Discarded plastic is unsightly, but it is Co2-heavy too. And this is a point which has not been made so much in the flurry of announcements, from the government down, on the subject in early 2018. While we grapple with eliminating plastic altogether, we might at least start making it from something sustainable. I look at a company doing just that.
Who would have thought it would be the defining material of the start of 2018, for a time generating more column inches and media minutes than Brexit?
Prime Minister May made eliminating it her standout positive policy of the New Year, aimed not only at the youth vote her party has to garner to survive, but also people like the solidly un-revolutionary readers of the Daily Mail, which has been campaigning on plastic waste for years.
Within days of her speech, supermarkets, soft drinks producers and smart cocktail bars were tripping over each other in their rush to install plastic-free aisles, reusable containers and straws made from corn starch.
Even so, there was confusion over the aspiration. Was the object to get rid of plastic so that it stopped polluting the marine world so eulogised by David Attenborough in Blue Planet 2, and accumulating in such an unsightly way throughout our towns and countryside?
Or was it a call to arms against a carbon-heavy oil-based product, whose use added CO2 to the atmosphere and promoted global warming? I’m still not sure.
One question dodged was: can there ever be a good plastic? Because even when we’ve swept away all the plastic bottles and plastic-lined paper cups that can be replaced with something renewable and refillable such as glass or bamboo, there are lots of things we are going to continue to need plastic for. And it can be recycled, even though much it currently is not.
A small British company with a very big British name, ahead of the current plastic frenzy, had already addressed the question of how plastic is made. That’s Bulldog. And the men’s skincare company has every right to be smugly telling anybody who will listen that it is a pioneer in the use of an eco-friendly version of it.
Instead of dispensing its product in unsustainable plastic made from oil that has been trapped in the ground for millions of years, Bulldog uses as its core ingredient something that can be grown in hot places in a matter of weeks, and then replanted. It became one of the first companies to sell its product in tubes that look like regular plastic, feel like plastic but are actually made from sugarcane, a renewable raw material.
Bulldog points out that instead of releasing carbon dioxide, plastic from sugarcane saves it. It estimates that for every 100 tonnes of sugarcane plastic used in its tubes, 309 tonnes of CO2 are taken out of the environment.

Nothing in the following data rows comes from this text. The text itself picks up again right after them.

(** * C3DC Prefect data loader: a shallow embedding of [prefect_data_loader.py]

    The flow [c3dc_hub_data_loader] reads three secrets, checks that the
    checked-out model carries the tag the operator asked for, derives a
    property file from the model description and hands one [Config] object to
    the bulk loader.  Python [str] values are Rocq strings, Python [dict]s are
    insertion-ordered association lists ([pydict]), the file system and the
    secret are finite maps, and exceptions, [print] and file writes are
    threaded through a small state-and-exception monad ([M]). *)

From Stdlib Require Import Ascii DecimalString.
From stdpp Require Import gmap strings list fin_maps.

Set Warnings "-register-all".

(** ** Python strings *)

Module PyStr.

(** [sub in s] *)
Fixpoint str_in (sub s : string) : bool :=
  if String.prefix sub s then true
  else match s with
       | EmptyString => false
       | String _ s' => str_in sub s'
       end.

(** [s.endswith(suffix)] *)
Fixpoint endswith (s suffix : string) : bool :=
  if String.eqb s suffix then true
  else match s with
       | EmptyString => false
       | String _ s' => endswith s' suffix
       end.

(** [s[:-1]] *)
Fixpoint drop_last (s : string) : string :=
  match s with
  | EmptyString => EmptyString
  | String _ EmptyString => EmptyString
  | String c s' => String c (drop_last s')
  end.

(** [s.split(sep)] for a separator of one character; the result is never
    empty. *)
Fixpoint split (sep : ascii) (s : string) : list string :=
  match s with
  | EmptyString => [EmptyString]
  | String c s' =>
      if Ascii.eqb c sep then EmptyString :: split sep s'
      else match split sep s' with
           | [] => [String c EmptyString]
           | w :: ws => String c w :: ws
           end
  end.

(** [sep.join(l)] *)
Fixpoint join (sep : string) (l : list string) : string :=
  match l with
  | [] => EmptyString
  | [w] => w
  | w :: ws => w +:+ sep +:+ join sep ws
  end.

(** [l[-1]], on the non-empty lists [split] returns *)
Definition last_item (l : list string) : string := List.last l EmptyString.

(** [l[:-1]] *)
Definition but_last (l : list string) : list string := List.removelast l.

(** [str.isspace] on one character (code points below 256) *)
Definition isspace (c : ascii) : bool :=
  let n := nat_of_ascii c in
  ((9 <=? n) && (n <=? 13)) || ((28 <=? n) && (n <=? 32))
  || (n =? 133) || (n =? 160).

Fixpoint lstrip (s : string) : string :=
  match s with
  | EmptyString => EmptyString
  | String c s' => if isspace c then lstrip s' else s
  end.

Fixpoint rstrip (s : string) : string :=
  match s with
  | EmptyString => EmptyString
  | String c s' =>
      match rstrip s' with
      | EmptyString => if isspace c then EmptyString else String c EmptyString
      | r => String c r
      end
  end.

(** [s.strip()] *)
Definition strip (s : string) : string := rstrip (lstrip s).

(** [str(x)] inside an f-string, for a value that is a string or [None] *)
Definition str_of_optional (x : option string) : string :=
  match x with
  | Some s => s
  | None => "None"
  end.

End PyStr.

(** ** Python dictionaries: insertion-ordered, one entry per key *)

Module PyDict.

Definition pydict (V : Type) : Type := list (string * V).

(** [d.get(k)]; [d[k]] raises [KeyError] where this is [None]. *)
Fixpoint getitem {V} (d : pydict V) (k : string) : option V :=
  match d with
  | [] => None
  | (k', v) :: d' => if String.eqb k' k then Some v else getitem d' k
  end.

(** [d[k] = v]: an existing key keeps its position, a new one goes last. *)
Fixpoint setitem {V} (d : pydict V) (k : string) (v : V) : pydict V :=
  match d with
  | [] => [(k, v)]
  | (k', v') :: d' =>
      if String.eqb k' k then (k', v) :: d' else (k', v') :: setitem d' k v
  end.

(** [list(d.keys())] *)
Definition keys {V} (d : pydict V) : list string := map fst d.

End PyDict.

Import PyStr PyDict.

(** ** Values, exceptions and the loader's configuration object *)

(** What [yaml.safe_load] returns and [yaml.dump] accepts.  Mapping keys are
    strings, as the node names of a model description are.  A document with
    a key that is not a string (a number, a Boolean, a date) is outside this
    type: on such a node name the test ["_" in node] raises [TypeError]. *)
Inductive pyval : Type :=
  | PyNone
  | PyBool (b : bool)
  | PyInt (z : Z)
  | PyStr (s : string)
  | PyList (l : list pyval)
  | PyDict (d : list (string * pyval)).

Inductive exn : Type :=
  | YAMLError
  | KeyError (key : string)
  | TypeError
  | AttributeError
  | ValueError (msg : string)
  | FileNotFoundError (path : string)
  | CalledProcessError
  | ExternalError (what : string)
  | ParameterTypeError.

(** [PluginConfig(plugin)] of the loader's [config] module: an object built
    from its one argument. *)
Inductive PluginConfig : Type :=
  | mkPluginConfig (plugin : pyval).

Module Config.
Record t : Type := mk {
  dataset : string;
  uri : string;
  user : string;
  password : string;
  schema : list string;
  prop_file : string;
  bucket : string;
  s3_folder : string;
  backup_folder : string;
  cheat_mode : bool;
  dry_run : bool;
  wipe_db : bool;
  no_backup : bool;
  no_parents : bool;
  verbose : bool;
  yes : bool;
  max_violations : Z;
  mode : string;
  split_transactions : bool;
  upload_log_dir : option string;
  plugins : list PluginConfig;
  temp_folder : string;
  config_file : option string
}.

(** [Config.__init__] *)
Definition init (dataset uri user password : string) (schemas : list string)
    (prop_file bucket s3_folder backup_folder : string)
    (cheat_mode dry_run wipe_db no_backup no_parents verbose yes : bool)
    (max_violation : Z) (mode : string) (split_transaction : bool)
    (upload_log_dir : option string) (plugins : list pyval)
    (temp_folder : string) : t :=
  {| dataset := dataset;
     uri := uri;
     user := user;
     password := password;
     schema := schemas;
     prop_file := prop_file;
     bucket := bucket;
     s3_folder := s3_folder;
     backup_folder := backup_folder;
     cheat_mode := cheat_mode;
     dry_run := dry_run;
     wipe_db := wipe_db;
     no_backup := no_backup;
     no_parents := no_parents;
     verbose := verbose;
     yes := yes;
     max_violations := max_violation;
     mode := mode;
     split_transactions := split_transaction;
     upload_log_dir := upload_log_dir;
     plugins := map mkPluginConfig plugins;
     temp_folder := temp_folder;
     config_file := None |}.
End Config.

(** ** The world the flow runs in *)

Inductive event : Type :=
  | Printed (line : string)
  | SecretFetched (name : string)
  | Subprocess (cmd : list string) (cwd : string)
  | FileRead (path : string)
  | FileWritten (path content : string)
  | LoaderInvoked (params : Config.t).

Record world : Type := mkWorld {
  files : gmap string string;
  events : list event
}.

Inductive outcome (A : Type) : Type :=
  | Returned (a : A)
  | Raised (e : exn).
Arguments Returned {A} a.
Arguments Raised {A} e.

(** A computation reads and changes the world and returns or raises; what it
    did before raising stays done. *)
Definition M (A : Type) : Type := world -> outcome A * world.

Definition ret {A} (a : A) : M A := fun w => (Returned a, w).

Definition raise {A} (e : exn) : M A := fun w => (Raised e, w).

Definition bind {A B} (c : M A) (k : A -> M B) : M B :=
  fun w =>
    match c w with
    | (Returned a, w') => k a w'
    | (Raised e, w') => (Raised e, w')
    end.

Declare Scope py_scope.
Delimit Scope py_scope with py.
Notation "x <- c1 ;; c2" := (bind c1 (fun x => c2))
  (at level 100, c1 at next level, right associativity) : py_scope.
Notation "c1 ;; c2" := (bind c1 (fun _ => c2))
  (at level 100, right associativity) : py_scope.
Open Scope py_scope.

Definition log (e : event) : M unit :=
  fun w => (Returned tt, {| files := files w; events := events w ++ [e] |}).

(** [print(line)] *)
Definition print (line : string) : M unit := log (Printed line).

(** [open(path, "r").read()] *)
Definition read_file (path : string) : M string :=
  fun w =>
    match files w !! path with
    | Some content =>
        (Returned content,
         {| files := files w; events := events w ++ [FileRead path] |})
    | None => (Raised (FileNotFoundError path), w)
    end.

(** [open(path, "w").write(content)]: the file is created or truncated.
    A file is known by the string that names it: two strings that the
    operating system resolves to one file ([props_file.yaml] and
    [./props_file.yaml]) are two files here. *)
Definition write_file (path content : string) : M unit :=
  fun w =>
    (Returned tt,
     {| files := <[path := content]> (files w);
        events := events w ++ [FileWritten path content] |}).

(** [d[key]] on a dictionary of strings, as on the secret *)
Definition lookup_key (d : gmap string string) (key : string) : M string :=
  match d !! key with
  | Some v => ret v
  | None => raise (KeyError key)
  end.

(** [v[key]] on a loaded YAML value *)
Definition subscript (v : pyval) (key : string) : M pyval :=
  match v with
  | PyDict d =>
      match getitem d key with
      | Some x => ret x
      | None => raise (KeyError key)
      end
  | _ => raise TypeError
  end.

(** [list(v.keys())] *)
Definition keys_of (v : pyval) : M (list string) :=
  match v with
  | PyDict d => ret (keys d)
  | _ => raise AttributeError
  end.

(** ** Time stamps *)

Record datetime : Type := mkDatetime {
  year : nat;
  month : nat;
  day : nat;
  hour : nat;
  minute : nat;
  second : nat;
  microsecond : nat
}.

Definition decimal (n : nat) : string := NilEmpty.string_of_uint (Nat.to_uint n).

Fixpoint zeros (n : nat) : string :=
  match n with
  | O => EmptyString
  | S n' => String "0" (zeros n')
  end.

(** [str(n).zfill(width)] *)
Definition zfill (width n : nat) : string :=
  let s := decimal n in zeros (width - String.length s) +:+ s.

(** [dt.strftime(fmt)] for the directives the loader uses; any other
    character is copied.  [%Y] is the year in four digits, as all platforms
    print the years from 1000 on; below 1000 some C libraries leave the
    zeros out, and what is said of the width of a time stamp is said for
    years from 1000. *)
Fixpoint strftime (dt : datetime) (fmt : string) : string :=
  match fmt with
  | EmptyString => EmptyString
  | String "%" (String d rest) =>
      (if Ascii.eqb d "Y" then zfill 4 (year dt)
       else if Ascii.eqb d "m" then zfill 2 (month dt)
       else if Ascii.eqb d "d" then zfill 2 (day dt)
       else if Ascii.eqb d "H" then zfill 2 (hour dt)
       else if Ascii.eqb d "M" then zfill 2 (minute dt)
       else if Ascii.eqb d "S" then zfill 2 (second dt)
       else String "%" (String d EmptyString))
      +:+ strftime dt rest
  | String c rest => String c (strftime dt rest)
  end.

(** ** The collaborators outside this repository *)

Record externals : Type := mkExternals {
  (** [inflect.engine().plural], taken as defined on every word; releases
      of inflect that refuse the empty word raise on a node name that ends
      in ["_"], where this function still answers. *)
  inflect_plural : string -> string;
  (** [yaml.safe_load] on a file's content; [None] when it raises *)
  yaml_safe_load : string -> option pyval;
  (** [yaml.dump(doc, sort_keys=...)] *)
  yaml_dump : pyval -> bool -> string;
  (** [bento.common.secret_manager.get_secret] *)
  secret_manager_get_secret : string -> exn + gmap string string;
  (** [subprocess.check_output(cmd, cwd=..., text=True)] *)
  subprocess_check_output : list string -> string -> exn + string;
  (** [datetime.now(timezone(name))] *)
  datetime_now : string -> datetime;
  (** [loader.main]; [Some e] when it raises [e] *)
  loader_main : Config.t -> option exn
}.

Definition NEO4J_URI : string := "neo4j_uri".
Definition NEO4J_PASSWORD : string := "neo4j_password".
Definition SUBMISSION_BUCKET : string := "submission_bucket".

So while it is true that a Bulldog container could still end up in the middle of the Indian Ocean, just in time for Blue Planet 3, perhaps that is not the point. Bulldog’s tubes are recyclable wherever plastic can be recycled. And it is up to society – and governments local and national – to make that the recycling process works. Eliminating the container that makes the waste might not be the answer. Or even making them biodegradable, which Bulldog’s tubes incidentally are not.
After all, even if we replace most plastic containers for glass, that glass would still have to be collected for recycling or reuse. So would biodegradable containers. It would still be preferable to gather them in, so they didn’t just lie around in the environment waiting to biodegrade.
The use of natural and sustainable ingredients underpins Bulldog’s business. An idea came to founder Simon Duffy in 2005. He noticed that there were no straightforward skincare options for men who wanted products made from natural ingredients, and set about the product research, design and development to correct that. Two years later he launched Bulldog on the shelves of a leading British retailer.
Bulldog started selling lotions, balms and pampering ointments into the growing market aimed at making the modern man facially comfortable and presentable. It offers a range of products that until recently we thought were meant for women, such as face scrub, protective moisturiser, lip balm, blemish target and “age defence moisturiser” – and some that obviously were not, such as beard shampoo and conditioner. I found some in my local Waitrose, but the company, which manufactures in factories in the UK, in Frome, Somerset and in Preston, Lancashire, is now selling its products throughout the world.
The company pledges that none of its products, which are suitable for vegetarians and vegans, contain artificial colours, synthetic fragrances, the suspect chemicals parabens and sodium lauryl sulfate (SLS), or ingredients from animal sources. It uses among its ingredients the bee-friendly plant borage, grown on a farm in the UK, and camelina oil, pressed from the golden-orange seeds of the camelina plant, a member of the mustard family.